What you will do
Write out again, exactly, the lines below starting at the one with "ffw_DefaultLabelsEnabled : option" and ending at the one with "Definition FluentForwardWrapper_fields (w".

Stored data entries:
>>>>>

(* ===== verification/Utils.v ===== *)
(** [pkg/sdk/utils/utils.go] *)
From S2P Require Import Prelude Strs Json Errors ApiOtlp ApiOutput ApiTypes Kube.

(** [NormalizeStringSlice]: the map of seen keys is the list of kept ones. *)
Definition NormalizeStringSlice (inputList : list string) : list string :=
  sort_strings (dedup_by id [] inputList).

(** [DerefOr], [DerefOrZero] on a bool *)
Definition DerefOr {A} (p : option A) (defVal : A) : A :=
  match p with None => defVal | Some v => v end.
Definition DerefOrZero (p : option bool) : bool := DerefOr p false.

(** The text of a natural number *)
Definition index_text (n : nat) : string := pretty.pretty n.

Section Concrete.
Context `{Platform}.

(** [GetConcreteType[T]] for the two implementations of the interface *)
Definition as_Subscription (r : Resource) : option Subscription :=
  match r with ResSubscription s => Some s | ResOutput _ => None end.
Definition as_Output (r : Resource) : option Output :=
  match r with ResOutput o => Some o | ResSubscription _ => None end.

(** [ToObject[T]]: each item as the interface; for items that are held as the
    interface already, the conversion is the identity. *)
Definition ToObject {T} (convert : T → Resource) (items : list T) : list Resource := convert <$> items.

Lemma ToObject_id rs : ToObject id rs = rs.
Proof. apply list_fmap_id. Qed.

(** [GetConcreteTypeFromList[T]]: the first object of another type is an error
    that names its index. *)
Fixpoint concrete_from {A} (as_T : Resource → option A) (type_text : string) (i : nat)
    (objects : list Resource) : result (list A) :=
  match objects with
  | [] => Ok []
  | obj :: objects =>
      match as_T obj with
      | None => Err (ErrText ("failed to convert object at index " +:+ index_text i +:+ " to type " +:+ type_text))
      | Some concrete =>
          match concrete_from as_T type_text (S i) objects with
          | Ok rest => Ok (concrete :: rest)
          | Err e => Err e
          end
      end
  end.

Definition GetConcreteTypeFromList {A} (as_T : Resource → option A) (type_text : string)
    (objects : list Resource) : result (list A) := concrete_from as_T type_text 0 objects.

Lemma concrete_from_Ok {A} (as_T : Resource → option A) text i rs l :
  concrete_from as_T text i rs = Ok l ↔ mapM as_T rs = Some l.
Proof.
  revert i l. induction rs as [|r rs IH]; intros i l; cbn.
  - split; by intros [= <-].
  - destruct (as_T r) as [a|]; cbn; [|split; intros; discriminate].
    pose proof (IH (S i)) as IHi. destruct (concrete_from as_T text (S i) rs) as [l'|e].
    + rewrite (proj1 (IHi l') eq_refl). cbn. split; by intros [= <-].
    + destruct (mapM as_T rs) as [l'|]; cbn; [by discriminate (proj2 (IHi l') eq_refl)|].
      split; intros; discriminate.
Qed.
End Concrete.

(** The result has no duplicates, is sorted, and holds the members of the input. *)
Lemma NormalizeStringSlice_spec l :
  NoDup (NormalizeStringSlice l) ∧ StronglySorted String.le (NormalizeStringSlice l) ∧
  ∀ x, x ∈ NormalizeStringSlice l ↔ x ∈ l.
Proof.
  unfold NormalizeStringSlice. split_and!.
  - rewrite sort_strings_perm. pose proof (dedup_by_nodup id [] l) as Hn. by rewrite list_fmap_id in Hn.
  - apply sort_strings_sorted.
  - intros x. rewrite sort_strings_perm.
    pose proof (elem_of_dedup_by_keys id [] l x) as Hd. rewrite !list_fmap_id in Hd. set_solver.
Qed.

<<<<<
>>>>>

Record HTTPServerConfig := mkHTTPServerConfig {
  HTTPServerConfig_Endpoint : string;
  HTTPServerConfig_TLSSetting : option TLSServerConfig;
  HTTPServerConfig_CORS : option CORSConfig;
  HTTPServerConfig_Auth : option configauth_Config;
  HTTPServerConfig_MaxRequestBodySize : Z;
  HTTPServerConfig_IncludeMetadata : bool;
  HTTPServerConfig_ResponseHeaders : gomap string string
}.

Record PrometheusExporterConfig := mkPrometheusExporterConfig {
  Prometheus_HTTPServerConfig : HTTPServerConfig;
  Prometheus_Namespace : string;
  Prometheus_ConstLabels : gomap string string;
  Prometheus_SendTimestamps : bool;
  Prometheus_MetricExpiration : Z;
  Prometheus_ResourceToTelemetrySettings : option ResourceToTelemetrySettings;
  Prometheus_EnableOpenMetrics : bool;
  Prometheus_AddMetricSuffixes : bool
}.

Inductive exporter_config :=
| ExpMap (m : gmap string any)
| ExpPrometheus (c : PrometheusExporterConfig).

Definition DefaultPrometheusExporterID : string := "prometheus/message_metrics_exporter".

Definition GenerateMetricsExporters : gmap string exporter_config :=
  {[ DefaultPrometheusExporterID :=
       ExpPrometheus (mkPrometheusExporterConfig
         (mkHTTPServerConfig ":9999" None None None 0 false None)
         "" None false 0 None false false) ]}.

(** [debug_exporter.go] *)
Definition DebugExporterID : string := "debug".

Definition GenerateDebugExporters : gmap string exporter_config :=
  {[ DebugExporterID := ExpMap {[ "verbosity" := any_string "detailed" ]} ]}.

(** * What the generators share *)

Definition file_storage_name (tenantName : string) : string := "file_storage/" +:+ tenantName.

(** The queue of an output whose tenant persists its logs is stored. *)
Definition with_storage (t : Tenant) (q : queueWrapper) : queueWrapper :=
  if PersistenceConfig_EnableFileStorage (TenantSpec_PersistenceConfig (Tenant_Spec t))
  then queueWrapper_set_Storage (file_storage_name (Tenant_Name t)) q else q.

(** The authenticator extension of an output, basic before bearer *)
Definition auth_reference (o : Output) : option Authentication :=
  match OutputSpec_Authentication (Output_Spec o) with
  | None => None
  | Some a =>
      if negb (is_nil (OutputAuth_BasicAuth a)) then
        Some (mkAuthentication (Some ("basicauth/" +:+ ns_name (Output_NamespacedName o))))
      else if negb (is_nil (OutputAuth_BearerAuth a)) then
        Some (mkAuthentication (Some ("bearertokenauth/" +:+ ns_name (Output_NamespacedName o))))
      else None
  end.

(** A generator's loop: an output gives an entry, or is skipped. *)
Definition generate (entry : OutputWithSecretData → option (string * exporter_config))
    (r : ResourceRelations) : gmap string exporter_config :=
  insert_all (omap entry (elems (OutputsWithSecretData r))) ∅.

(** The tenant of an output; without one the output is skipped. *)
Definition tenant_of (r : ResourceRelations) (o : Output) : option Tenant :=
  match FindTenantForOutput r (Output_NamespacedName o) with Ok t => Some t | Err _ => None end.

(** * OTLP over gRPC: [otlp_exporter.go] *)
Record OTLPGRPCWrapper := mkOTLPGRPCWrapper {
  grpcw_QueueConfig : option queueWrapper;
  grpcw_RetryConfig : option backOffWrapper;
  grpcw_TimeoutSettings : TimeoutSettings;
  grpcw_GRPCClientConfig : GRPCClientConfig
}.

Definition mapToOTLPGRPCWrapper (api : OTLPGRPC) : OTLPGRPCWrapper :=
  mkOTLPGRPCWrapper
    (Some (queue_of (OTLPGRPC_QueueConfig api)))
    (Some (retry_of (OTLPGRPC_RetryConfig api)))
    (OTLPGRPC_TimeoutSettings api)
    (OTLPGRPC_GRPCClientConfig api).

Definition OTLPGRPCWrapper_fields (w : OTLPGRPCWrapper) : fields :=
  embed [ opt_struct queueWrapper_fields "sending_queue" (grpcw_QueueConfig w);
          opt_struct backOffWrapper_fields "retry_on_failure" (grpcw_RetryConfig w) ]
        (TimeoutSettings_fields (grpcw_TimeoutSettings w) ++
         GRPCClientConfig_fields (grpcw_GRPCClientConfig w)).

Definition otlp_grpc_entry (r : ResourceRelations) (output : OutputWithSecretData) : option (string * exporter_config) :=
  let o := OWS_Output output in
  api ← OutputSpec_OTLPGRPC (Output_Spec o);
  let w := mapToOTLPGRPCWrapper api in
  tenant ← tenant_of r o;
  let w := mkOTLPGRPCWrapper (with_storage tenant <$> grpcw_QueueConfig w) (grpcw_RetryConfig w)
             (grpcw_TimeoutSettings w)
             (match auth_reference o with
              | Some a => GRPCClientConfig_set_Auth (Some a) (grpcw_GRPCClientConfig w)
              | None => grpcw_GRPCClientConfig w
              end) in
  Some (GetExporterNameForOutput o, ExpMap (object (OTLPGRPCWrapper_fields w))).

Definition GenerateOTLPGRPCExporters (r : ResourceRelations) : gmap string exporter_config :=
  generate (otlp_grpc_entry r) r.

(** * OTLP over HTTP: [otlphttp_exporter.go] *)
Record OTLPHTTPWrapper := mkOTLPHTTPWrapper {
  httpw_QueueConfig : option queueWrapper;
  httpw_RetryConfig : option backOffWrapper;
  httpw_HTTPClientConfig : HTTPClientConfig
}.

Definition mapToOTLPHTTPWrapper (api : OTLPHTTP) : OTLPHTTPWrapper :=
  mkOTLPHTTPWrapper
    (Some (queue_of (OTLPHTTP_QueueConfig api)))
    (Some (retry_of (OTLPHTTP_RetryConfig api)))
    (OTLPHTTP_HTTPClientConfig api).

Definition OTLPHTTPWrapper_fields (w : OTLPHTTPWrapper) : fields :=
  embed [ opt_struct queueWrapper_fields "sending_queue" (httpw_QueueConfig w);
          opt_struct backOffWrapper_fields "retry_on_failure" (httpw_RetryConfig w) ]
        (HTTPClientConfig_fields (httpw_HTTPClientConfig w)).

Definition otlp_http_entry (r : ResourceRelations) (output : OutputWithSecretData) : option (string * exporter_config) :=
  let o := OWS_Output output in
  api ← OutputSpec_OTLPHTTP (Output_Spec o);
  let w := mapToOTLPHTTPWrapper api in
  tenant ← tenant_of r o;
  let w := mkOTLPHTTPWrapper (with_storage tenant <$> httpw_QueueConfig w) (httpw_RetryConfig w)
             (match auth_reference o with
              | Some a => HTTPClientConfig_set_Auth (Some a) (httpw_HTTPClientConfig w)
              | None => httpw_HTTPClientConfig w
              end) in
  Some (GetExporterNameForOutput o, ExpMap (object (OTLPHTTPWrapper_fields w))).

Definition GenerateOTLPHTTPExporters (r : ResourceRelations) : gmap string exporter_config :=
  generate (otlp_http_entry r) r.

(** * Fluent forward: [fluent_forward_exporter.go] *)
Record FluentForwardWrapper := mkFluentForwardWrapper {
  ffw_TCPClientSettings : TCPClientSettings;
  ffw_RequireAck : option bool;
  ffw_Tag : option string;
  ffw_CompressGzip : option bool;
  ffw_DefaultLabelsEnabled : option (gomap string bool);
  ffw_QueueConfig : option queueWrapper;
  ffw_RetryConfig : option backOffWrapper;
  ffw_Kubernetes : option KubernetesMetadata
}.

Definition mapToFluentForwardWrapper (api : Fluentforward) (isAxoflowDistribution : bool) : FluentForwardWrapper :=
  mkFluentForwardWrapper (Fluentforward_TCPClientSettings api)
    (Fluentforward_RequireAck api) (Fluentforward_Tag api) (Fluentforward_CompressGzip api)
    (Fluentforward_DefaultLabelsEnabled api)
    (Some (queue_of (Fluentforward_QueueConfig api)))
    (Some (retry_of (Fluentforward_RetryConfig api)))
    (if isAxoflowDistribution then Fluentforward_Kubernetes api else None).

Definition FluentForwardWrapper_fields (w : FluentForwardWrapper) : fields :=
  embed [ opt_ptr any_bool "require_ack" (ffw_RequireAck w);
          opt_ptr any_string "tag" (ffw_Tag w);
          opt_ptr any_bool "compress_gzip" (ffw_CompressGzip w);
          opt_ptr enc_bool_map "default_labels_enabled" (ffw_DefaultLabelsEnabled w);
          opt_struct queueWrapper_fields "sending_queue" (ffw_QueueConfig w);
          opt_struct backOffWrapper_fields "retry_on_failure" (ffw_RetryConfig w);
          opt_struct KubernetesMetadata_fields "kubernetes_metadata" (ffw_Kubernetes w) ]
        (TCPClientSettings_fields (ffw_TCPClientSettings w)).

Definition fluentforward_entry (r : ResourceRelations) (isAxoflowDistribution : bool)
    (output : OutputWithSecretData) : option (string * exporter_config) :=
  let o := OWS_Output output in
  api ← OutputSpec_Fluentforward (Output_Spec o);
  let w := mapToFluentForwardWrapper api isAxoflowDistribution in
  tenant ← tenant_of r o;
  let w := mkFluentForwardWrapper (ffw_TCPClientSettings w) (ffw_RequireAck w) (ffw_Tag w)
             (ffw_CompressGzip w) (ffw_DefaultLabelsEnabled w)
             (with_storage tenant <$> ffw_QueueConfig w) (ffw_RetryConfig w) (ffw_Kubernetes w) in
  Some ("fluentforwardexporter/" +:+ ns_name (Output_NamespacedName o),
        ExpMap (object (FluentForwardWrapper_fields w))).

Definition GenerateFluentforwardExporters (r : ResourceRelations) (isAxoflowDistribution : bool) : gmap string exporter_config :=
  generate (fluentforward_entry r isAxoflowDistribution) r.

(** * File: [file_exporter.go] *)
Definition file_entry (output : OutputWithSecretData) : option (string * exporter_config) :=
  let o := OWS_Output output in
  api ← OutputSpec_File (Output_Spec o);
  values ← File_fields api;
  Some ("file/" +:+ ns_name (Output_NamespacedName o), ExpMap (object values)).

<<<<<

Task response
  ffw_DefaultLabelsEnabled : option (gomap string bool);
  ffw_QueueConfig : option queueWrapper;
  ffw_RetryConfig : option backOffWrapper;
  ffw_Kubernetes : option KubernetesMetadata
}.

Definition mapToFluentForwardWrapper (api : Fluentforward) (isAxoflowDistribution : bool) : FluentForwardWrapper :=
  mkFluentForwardWrapper (Fluentforward_TCPClientSettings api)
    (Fluentforward_RequireAck api) (Fluentforward_Tag api) (Fluentforward_CompressGzip api)
    (Fluentforward_DefaultLabelsEnabled api)
    (Some (queue_of (Fluentforward_QueueConfig api)))
    (Some (retry_of (Fluentforward_RetryConfig api)))
    (if isAxoflowDistribution then Fluentforward_Kubernetes api else None).

Definition FluentForwardWrapper_fields (w : FluentForwardWrapper) : fields :=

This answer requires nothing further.